* _Data supplied_:
▼

(** * Polya-Gamma sampling kernel: a shallow embedding and its properties

    The C sources [pgm_common.h] and [pgm_devroye.c] are embedded function by
    function.  A C [double] is a binary64 primitive float, so every arithmetic
    operation rounds as the compiled code does (round to nearest even, one
    NaN, no contraction of a product and a sum into one rounding).  A [size_t] or [uint64_t] is a [Z] with the wrap-around modulo 2^64
    written out.  The mathematical library ([exp], [log]) and the random
    engine of NumPy are external to the repository; they enter as variables of
    the section that holds the code. *)

From Stdlib Require Import ZArith List Bool Lia Floats Reals Lra.
From Bignums Require Import BigZ.
Import ListNotations.

Set Warnings "-inexact-float".

(** ** C arithmetic on [double] and [size_t] *)

Module C99.

Local Open Scope float_scope.

(** [DBL_EPSILON] and [DBL_MIN] of <float.h>: 2^-52 and 2^-1022. *)
Definition DBL_EPSILON : float := 2.220446049250313e-16.
Definition DBL_MIN : float := 2.2250738585072014e-308.

(** The relational operators [>] and [>=] of C, on doubles. *)
Definition gtb (a b : float) : bool := b <? a.
Definition geb (a b : float) : bool := b <=? a.

Definition SIZE_MAX_plus_1 : Z := (2 ^ 64)%Z.

(** Arithmetic on [size_t] and [uint64_t] wraps modulo 2^64. *)
Definition wrap64 (n : Z) : Z := (n mod SIZE_MAX_plus_1)%Z.

(** The cast [(size_t)z].  The fractional part is discarded; when the integral
    part is not a value of [size_t] (or [z] is infinite or NaN) the C standard
    leaves the behaviour undefined, which is [None] here. *)
Definition size_t_of_double (z : float) : option Z :=
  match Prim2SF z with
  | S754_zero _ => Some 0%Z
  | S754_finite s m e =>
      let mag := Z.shiftl (Z.pos m) e in
      if s then (if (mag =? 0)%Z then Some 0%Z else None)
      else if (mag <? SIZE_MAX_plus_1)%Z then Some mag else None
  | _ => None
  end.

(** A read [a[i]] of a constant array; past the end it is undefined. *)
Definition array_read (a : list float) (i : Z) : option float :=
  if (i <? Z.of_nat (length a))%Z then nth_error a (Z.to_nat i) else None.

(** The conversion of a [size_t] to [double] (round to nearest even). *)
Definition double_of_size_t (n : Z) : float :=
  SF2Prim (binary_normalize prec emax n 0 false).

End C99.

Export C99.

(** ** Constants of the sources *)

Module Constants.

Local Open Scope float_scope.

Definition PGM_PI2 : float := 9.869604401089358.
Definition PGM_PI2_8 : float := 1.233700550136169.
Definition PGM_LOGPI_2 : float := 0.4515827052894548.
Definition PGM_LS2PI : float := 0.9189385332046727.
Definition PGM_1_SQRTPI : float := 0.5641895835477563.

Definition PGM_GAMMA_LIMIT : Z := 200.

(** Modelled from the spec: [NPY_PI], [NPY_2_PI] and [NPY_PI_2] are macros of
    NumPy's npy_math.h, which is not part of the sources; the spec names the
    truncation point [2/pi], and the values are pi, 2/pi and pi/2 rounded to
    binary64. *)
Definition NPY_PI : float := 3.141592653589793238462643383279502884.
Definition NPY_2_PI : float := 0.636619772367581343075535053490057448.
Definition NPY_PI_2 : float := 1.570796326794896619231321691639751442.
(** Line commands from a state whose current point is [p0]. *)
Lemma lines_from (ps : list (list num)) (st : segmenter_state) (p0 : list num) :
  prev st = PList p0 →
  for_each (line_to ps) segmenter_step st
  = Ok {| line_segments := line_segments st ++ consecutive p0 ps;
          first := first st; prev := PList (List.last ps p0);
          errors := errors st |}.
Proof.
  revert st p0. induction ps as [|p ps IH]; intros st p0 Hprev.
  - destruct st; simpl in *; subst. by rewrite app_nil_r.
  - change (line_to (p :: ps)) with (("L", p) :: line_to ps).
    rewrite for_each_cons, step_line, last_cons_skip. cbn [mbind result_bind].
    rewrite (IH _ p) by done. simpl. by rewrite Hprev, <- app_assoc.
Qed.

(** The example of the docstring, for any number of points: a move
    followed by line commands becomes the segments between consecutive
    points, with no warning. *)
Theorem polyline_segments (p0 : list num) (ps : list (list num)) :
  simple_path_to_line_segments (("M", p0) :: line_to ps)
  = Ok (consecutive p0 ps, ∅).
Proof.
  unfold simple_path_to_line_segments.
  rewrite for_each_cons, step_move_fresh by done. cbn [mbind result_bind].
  by rewrite (lines_from ps _ p0).
Qed.

Lemma closed_subpath_from (sub : list num * list (list num)) (st : segmenter_state) :
  equals_empty_list (first st) (line_segments st) = true →
  for_each (closed_subpath sub) segmenter_step st
  = Ok {| line_segments := line_segments st ++ closed_segments sub;
          first := PList []; prev := PList []; errors := errors st |}.
Proof.
  intros Hfirst. unfold closed_subpath, closed_segments.
  rewrite for_each_cons, step_move_fresh by done. cbn [mbind result_bind].
  rewrite for_each_app, (lines_from _ _ sub.1) by done. cbn [mbind result_bind].
  rewrite for_each_cons, step_close. simpl. by rewrite <- app_assoc.
Qed.

Lemma closed_subpaths_from (subs : list (list num * list (list num)))
    (st : segmenter_state) :
  equals_empty_list (first st) (line_segments st) = true →
  ∃ f p,
    for_each (concat (closed_subpath <$> subs)) segmenter_step st
    = Ok {| line_segments := line_segments st ++ concat (closed_segments <$> subs);
            first := f; prev := p; errors := errors st |}.
Proof.
  revert st. induction subs as [|sub subs IH]; intros st Hfirst.
  - exists (first st), (prev st). destruct st; simpl. by rewrite app_nil_r.
  - rewrite !fmap_cons. cbn [concat].
    rewrite for_each_app, closed_subpath_from by done. cbn [mbind result_bind].
    edestruct IH as (f & p & ->); [reflexivity|].
    exists f, p. simpl. by rewrite <- app_assoc.
Qed.

(** A path of closed subpaths: each close command adds the segment
    from the last point of its subpath back to the move of that same
    subpath, and there is no warning. *)
Theorem closed_subpaths_segments (subs : list (list num * list (list num))) :
  simple_path_to_line_segments (concat (closed_subpath <$> subs))
  = Ok (concat (closed_segments <$> subs), ∅).
Proof.
  unfold simple_path_to_line_segments.
  by destruct (closed_subpaths_from subs segmenter_init eq_refl) as (f & p & ->).
Qed.

(** A second move before the close does not start the subpath anew:
    the close command returns to the first move since the last close,
    not to the latest one. *)
Theorem close_returns_to_first_move (p0 q0 : list num) (ps qs : list (list num)) :
  p0 ≠ [] →
  simple_path_to_line_segments
    (("M", p0) :: line_to ps ++ ("M", q0) :: line_to qs ++ [("Z", [])])
  = Ok (consecutive p0 ps ++ consecutive q0 qs
        ++ [(PList (List.last qs q0), PList p0)], ∅).
Proof.
  intros Hp0. unfold simple_path_to_line_segments.
  rewrite for_each_cons, step_move_fresh by done. cbn [mbind result_bind].
  rewrite for_each_app, (lines_from _ _ p0) by done. cbn [mbind result_bind].
  rewrite for_each_cons, step_move_kept by (simpl; by destruct p0).
  cbn [mbind result_bind].
  rewrite for_each_app, (lines_from _ _ q0) by done. cbn [mbind result_bind].
  rewrite for_each_cons, step_close. simpl. by rewrite <- app_assoc.
Qed.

▲

* _Your assignment_:
Scan the material above for the word "Theorem", and copy every line in which it is found.

* _Answer space_:
Theorem polyline_segments (p0 : list num) (ps : list (list num)) :
Theorem closed_subpaths_segments (subs : list (list num * list (list num))) :
Theorem close_returns_to_first_move (p0 q0 : list num) (ps qs : list (list num)) :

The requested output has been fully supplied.